Items from a data source
Lemma consumption_step_witness :
  let host := fun (_ : list HostWrite) (_ : HostWrite) => kIOReturnSuccess in
  let classify := fun (_ : list (list double)) (_ : list double) =>
                    "GESTURE_DETECTED" in
  let report := [0x30; 0; 0; 0; 0; 0; 0x80; 0; 0x80; 0; 0x80; 0; 0x80; 0] in
  let d0 := run host classify [DeviceAdded 7] in
  let d1 := run host classify [DeviceAdded 7; InputReport 0 report 14 1000000] in
  neuralProcessingStep host classify d0 = d0 /\
  featureQueue (neuralProcessingStep host classify d1) = [] /\
  inferenceCalls (neuralProcessingStep host classify d1) = featureQueue d1 /\
  hostWrites (neuralProcessingStep host classify d1) =
    hostWrites d1 ++
    [ {| hw_device := 7; hw_reportID := 0x10;
         hw_data := [0x10; 0x80; 0; 0; 0; 0x30; 0; 0x30; 0; 0; 0; 0; 0; 0] |} ].
Proof.
  intros host classify report d0 d1.
  split.
  - apply (consumption_step host classify [DeviceAdded 7]). reflexivity.
  - destruct (consumption_step host classify
                [DeviceAdded 7; InputReport 0 report 14 1000000]) as [_ H].
    fold d1 in H.
    destruct (H (fst (createFeatureVector
                        (decode report 14 1000000 initialState) 0)) []
                eq_refl) as (Hq & Hi & Hg & _).
    split; [exact Hq|split; [exact Hi|]].
    destruct (Hg eq_refl) as [_ Hw].
    apply Hw. discriminate.
Defined.
Definition plan : Workflow.PlanOutput.t :=
  match fst planned with
  | Ok p => p
  | Throw _ =>
      {| Workflow.PlanOutput.workflowId := []; Workflow.PlanOutput.topic := [];
         Workflow.PlanOutput.outline := []; Workflow.PlanOutput.chapters := [];
         Workflow.PlanOutput.totalSections := 0;
         Workflow.PlanOutput.progressInitialized := false |}
  end.

(** Calls of the progress store on the run [run-1]. *)
Definition runId : jsstring := lit "run-1".

Definition initializeCall : ProgressTracking.Context.t :=
  {| ProgressTracking.Context.action := ProgressTracking.Initialize;
     ProgressTracking.Context.workflowId := runId;
     ProgressTracking.Context.topic := Some (lit "X");
     ProgressTracking.Context.totalChapters := Some 1;
     ProgressTracking.Context.totalSections := Some 10;
     ProgressTracking.Context.targetWordCount := Some 1000;
     ProgressTracking.Context.currentStep := None;
     ProgressTracking.Context.completedChapters := None;
     ProgressTracking.Context.completedSections := None;
     ProgressTracking.Context.totalWordsGenerated := None;
     ProgressTracking.Context.chapterCompleted := None;
     ProgressTracking.Context.error := None |}.

(** The record that [initializeCall] creates at instant 1. *)
Definition created : ProgressTracking.ProgressData :=
  {| ProgressTracking.workflowId := runId;
     ProgressTracking.topic := lit "X";
     ProgressTracking.startTime := 1;
     ProgressTracking.currentStep := lit "Initializing";
     ProgressTracking.completedChapters := 0;
     ProgressTracking.totalChapters := 1;
     ProgressTracking.completedSections := 0;
     ProgressTracking.totalSections := 10;
     ProgressTracking.totalWordsGenerated := 0;
     ProgressTracking.targetWordCount := 1000;
     ProgressTracking.lastUpdate := 1;
     ProgressTracking.status := ProgressTracking.in_progress;
     ProgressTracking.errors := [];
     ProgressTracking.completedChapterDetails := [] |}.

(** The files after [initialize], and after [initialize] then [complete]. *)
Definition initialized : ProgressTracking.Files :=
  snd (ProgressTracking.execute 1 initializeCall ∅).

Definition completedRun : ProgressTracking.Files :=
  snd (ProgressTracking.execute 2
         (ProgressTracking.Context.bare ProgressTracking.Complete runId)
         initialized).

End Samples.

(** A run in the world whose writing agent always answers. *)
Module MoreSamples.

Definition planned : Result Workflow.PlanOutput.t * World :=
  Workflow.initializeAndPlanStep Samples.inputData
    (Samples.world Samples.workingWriter).

Definition generated : Result Workflow.GenerateOutput.t * World :=
  Workflow.generateAllContentStep Samples.plan (snd planned).

Definition generatedOutput : Workflow.GenerateOutput.t :=
  match fst generated with
  | Ok g => g
  | Throw _ =>
      {| Workflow.GenerateOutput.workflowId := [];
         Workflow.GenerateOutput.topic := [];
         Workflow.GenerateOutput.generatedChapters := [];
         Workflow.GenerateOutput.totalWordCount := 0;
         Workflow.GenerateOutput.allContentGenerated := false |}
  end.

Definition reviewed : Result Workflow.ReviewOutput.t * World :=
  Workflow.reviewContentStep generatedOutput (snd generated).

Definition reviewedOutput : Workflow.ReviewOutput.t :=
  match fst reviewed with
  | Ok r => r
  | Throw _ =>
      {| Workflow.ReviewOutput.workflowId := [];
         Workflow.ReviewOutput.topic := [];
         Workflow.ReviewOutput.reviewSummary := [];
         Workflow.ReviewOutput.qualityScore := 0;
         Workflow.ReviewOutput.approvedForPublication := false;
         Workflow.ReviewOutput.finalChapters := [];
         Workflow.ReviewOutput.finalWordCount := 0 |}
  end.

(** The instant of a [toISOString]. *)
Definition isoText : jsstring := lit "2026-01-02T03:04:05.678Z".

(** A world like [Samples.world], with the answer [review] of the review
    agent. *)
Definition reviewWorld (review : jsstring) : World :=
  {| files := Samples.initialized; events := []; tick := 0;
     dateNow := fun n => 1700000000000 + Z.of_nat n;
     mathRandom := fun _ => lit "k3x9q2m7p";
     ideaGenerationAgent := fun _ => Ok Samples.outlineText;
     writingAgent := Samples.workingWriter;
     reviewAgent := fun _ => Ok review;
     generatePDF :=
       fun _ => Ok {| path := lit "generated_books/book.html";
                      fileSize := 2048 |} |}.

Definition generatedSample : Workflow.GenerateOutput.t :=
  {| Workflow.GenerateOutput.workflowId := Samples.runId;
     Workflow.GenerateOutput.topic := lit "X";
     Workflow.GenerateOutput.generatedChapters := [];
     Workflow.GenerateOutput.totalWordCount := 1200;
     Workflow.GenerateOutput.allContentGenerated := true |}.

(** The record of [Samples.created] once its ten sections are written. *)
Definition allDone : ProgressTracking.ProgressData :=
  {| ProgressTracking.workflowId := Samples.runId;
     ProgressTracking.topic := lit "X";
     ProgressTracking.startTime := 1;
     ProgressTracking.currentStep := lit "Generating Chapter 1: Basics";
     ProgressTracking.completedChapters := 1;
     ProgressTracking.totalChapters := 1;
     ProgressTracking.completedSections := 10;
     ProgressTracking.totalSections := 10;
     ProgressTracking.totalWordsGenerated := 900;
     ProgressTracking.targetWordCount := 1000;
     ProgressTracking.lastUpdate := 600001;
     ProgressTracking.status := ProgressTracking.in_progress;
     ProgressTracking.errors := [];
     ProgressTracking.completedChapterDetails := [] |}.

End MoreSamples.

(* ===================================================================== *)
(** * Facts: strings and the publication gate                             *)
(* ===================================================================== *)

Section StringFacts.

Lemma startsWith_app (s p : jsstring) :
  startsWith s p = true <-> exists post, s = p ++ post.
Proof.
  revert s. induction p as [|a p IH]; intros s; simpl.
  - split; [intros _; now exists s | reflexivity].
  - destruct s as [|b s].
    + split; [discriminate | intros [post H]; discriminate].
    + rewrite andb_true_iff, N.eqb_eq, IH. split.
      * intros [-> [post ->]]. now exists post.
      * intros [post H]. injection H as -> ->.
        split; [reflexivity | now exists post].
Qed.

Lemma includes_app (s p : jsstring) :
  includes s p = true <-> exists pre post, s = pre ++ p ++ post.
Proof.
  induction s as [|c s IH]; simpl.
  - rewrite orb_false_r, startsWith_app. split.
    + intros [post H]. now exists [], post.
    + intros [pre [post H]]. destruct pre; [now exists post | discriminate].
  - rewrite orb_true_iff, startsWith_app, IH. split.
    + intros [[post H] | [pre [post H]]].
      * now exists [], post.
      * exists (c :: pre), post. simpl. now rewrite H.
    + intros [pre [post H]]. destruct pre as [|d pre]; simpl in H.
      * left. now exists post.
      * right. injection H as _ H. now exists pre, post.
Qed.

Lemma lowerUnit_idem (c : N) : lowerUnit (lowerUnit c) = lowerUnit c.
Proof.
  unfold lowerUnit.
  destruct ((65 <=? c)%N && (c <=? 90)%N) eqn:E; [|now rewrite E].
  apply andb_true_iff in E as [E1 E2].
  apply N.leb_le in E1, E2.
  replace ((65 <=? c + 32)%N && (c + 32 <=? 90)%N) with false; [reflexivity|].
  symmetry. apply andb_false_iff. right. apply N.leb_gt. lia.
Qed.

Lemma eqCI_lower (a b : jsstring) :
  Gate.eqCI a b <-> toLowerCase a = toLowerCase b.
Proof.
  unfold Gate.eqCI, toLowerCase. split.
  - induction 1; simpl; congruence.
  - revert b. induction a as [|x a IH]; intros [|y b] H; simpl in H;
      try discriminate; constructor.
    + now injection H.
    + apply IH. now injection H.
Qed.

(** Searching the lower-cased text for a lower-case phrase is searching the
    text for the phrase up to case. *)
Lemma includes_lower_containsCI (text phrase : jsstring) :
  toLowerCase phrase = phrase ->
  includes (toLowerCase text) phrase = true <-> Gate.containsCI text phrase.
Proof.
  intros Hp. rewrite includes_app. unfold Gate.containsCI. split.
  - intros [pre [post H]]. unfold toLowerCase in H.
    apply map_eq_app in H as [pre' [rest [-> [Hpre Hrest]]]].
    apply map_eq_app in Hrest as [mid [post' [-> [Hmid Hpost]]]].
    exists pre', mid, post'. split; [reflexivity|].
    apply eqCI_lower. rewrite Hp. exact Hmid.
  - intros [pre [mid [post [-> H]]]]. apply eqCI_lower in H. rewrite Hp in H.
    exists (toLowerCase pre), (toLowerCase post).
    unfold toLowerCase in *. now rewrite !List.map_app, H.
Qed.

End StringFacts.

(** C2.  The publication decision is [approved] exactly when the quality
    score is at least 7.0 and the review text contains neither "not
    approved" nor "needs major revision" as a case-insensitive substring;
    in particular a text that contains "needs major revision" is rejected
    with score 9. *)
Theorem gate_decision (qualityScore : Q) (reviewText : jsstring) :
  (Gate.approvedForPublication qualityScore reviewText = true <->
     (7 <= qualityScore)%Q
     /\ ~ Gate.containsCI reviewText (lit "not approved")
     /\ ~ Gate.containsCI reviewText (lit "needs major revision"))
  /\ (Gate.containsCI reviewText (lit "needs major revision") ->
      Gate.approvedForPublication 9 reviewText = false).
Proof.
  split.
  - unfold Gate.approvedForPublication.
    rewrite !andb_true_iff, !negb_true_iff, Qle_bool_iff.
    rewrite <- (includes_lower_containsCI reviewText (lit "not approved"))
      by reflexivity.
    rewrite <- (includes_lower_containsCI reviewText
                  (lit "needs major revision")) by reflexivity.
    rewrite !not_true_iff_false. tauto.
  - intros H. unfold Gate.approvedForPublication.
    apply (includes_lower_containsCI reviewText (lit "needs major revision"))
      in H; [|reflexivity].
    rewrite H. simpl. apply andb_false_r.
Qed.

(** Scenario B: score 9, and the phrase in capitals inside the review. *)
Lemma gate_decision_witness :
  Gate.containsCI (lit "Good, but NEEDS Major Revision.")
    (lit "needs major revision")
  /\ Gate.approvedForPublication 9 (lit "Good, but NEEDS Major Revision.")
     = false.
Proof.
  assert (H : Gate.containsCI (lit "Good, but NEEDS Major Revision.")
                (lit "needs major revision")).
  { exists (lit "Good, but "), (lit "NEEDS Major Revision"), (lit ".").
    split; [reflexivity|]. apply eqCI_lower. reflexivity. }
  split; [exact H|].
  exact (proj2 (gate_decision 9 (lit "Good, but NEEDS Major Revision.")) H).
Defined.

(* ===================================================================== *)
(** * Facts: the word count                                               *)
(* ===================================================================== *)

Section WordCountFacts.

Lemma splitWs_tokens_aux (s : jsstring) :
  List.length (splitWs_aux true [] s)
  = (List.length (WordCount.tokens_aux [] s)
     + (if WordCount.endsWithWs true s then 1 else 0))%nat
  /\ forall (c : N) (cur : jsstring),
    List.length (splitWs_aux false (c :: cur) s)
    = (List.length (WordCount.tokens_aux (c :: cur) s)
       + (if WordCount.endsWithWs false s then 1 else 0))%nat.
Proof.
  induction s as [|d s [IH1 IH2]]; simpl; [split; reflexivity|].
  destruct (isWhiteSpace d) eqn:E; simpl; split; intros; auto.
Qed.

End WordCountFacts.

(** C8, as the code has it.  The word count of a text is the number of
    pieces that splitting on runs of white space yields: the number of its
    white-space delimited tokens, plus one when the text is empty or begins
    with white space, plus one when it is not empty and ends with white
    space.  It is the number of tokens when the text has neither gap, and
    it is 1 for the empty string. *)
Theorem wordCount_pieces (response : jsstring) :
  WordCount.wordCount response
  = WordCount.tokenCount response
    + Z.b2z (WordCount.leadingGap response)
    + Z.b2z (WordCount.trailingGap response)
  /\ (WordCount.leadingGap response = false ->
      WordCount.trailingGap response = false ->
      WordCount.wordCount response = WordCount.tokenCount response)
  /\ WordCount.wordCount [] = 1.
Proof.
  assert (H : WordCount.wordCount response
              = WordCount.tokenCount response
                + Z.b2z (WordCount.leadingGap response)
                + Z.b2z (WordCount.trailingGap response)).
  { unfold WordCount.wordCount, WordCount.tokenCount, splitWs,
      WordCount.tokens, WordCount.trailingGap.
    destruct response as [|c s]; [reflexivity|].
    destruct (splitWs_tokens_aux s) as [H1 H2].
    simpl. destruct (isWhiteSpace c) eqn:E; simpl.
    - rewrite H1. destruct (WordCount.endsWithWs true s); simpl; lia.
    - rewrite H2. destruct (WordCount.endsWithWs false s); simpl; lia. }
  split; [exact H|]. split; [|reflexivity].
  intros Hl Ht. rewrite H, Hl, Ht. simpl. lia.
Qed.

WHAT IS BEING ASKED: Please reproduce, exactly as they appear above, the lines from the line containing "Definition plan : Workflow.PlanOutput.t" up to and including the line containing "Workflow.PlanOutput.totalSections := 0;".

EXERCISE RESPONSE:
Definition plan : Workflow.PlanOutput.t :=
  match fst planned with
  | Ok p => p
  | Throw _ =>
      {| Workflow.PlanOutput.workflowId := []; Workflow.PlanOutput.topic := [];
         Workflow.PlanOutput.outline := []; Workflow.PlanOutput.chapters := [];
         Workflow.PlanOutput.totalSections := 0;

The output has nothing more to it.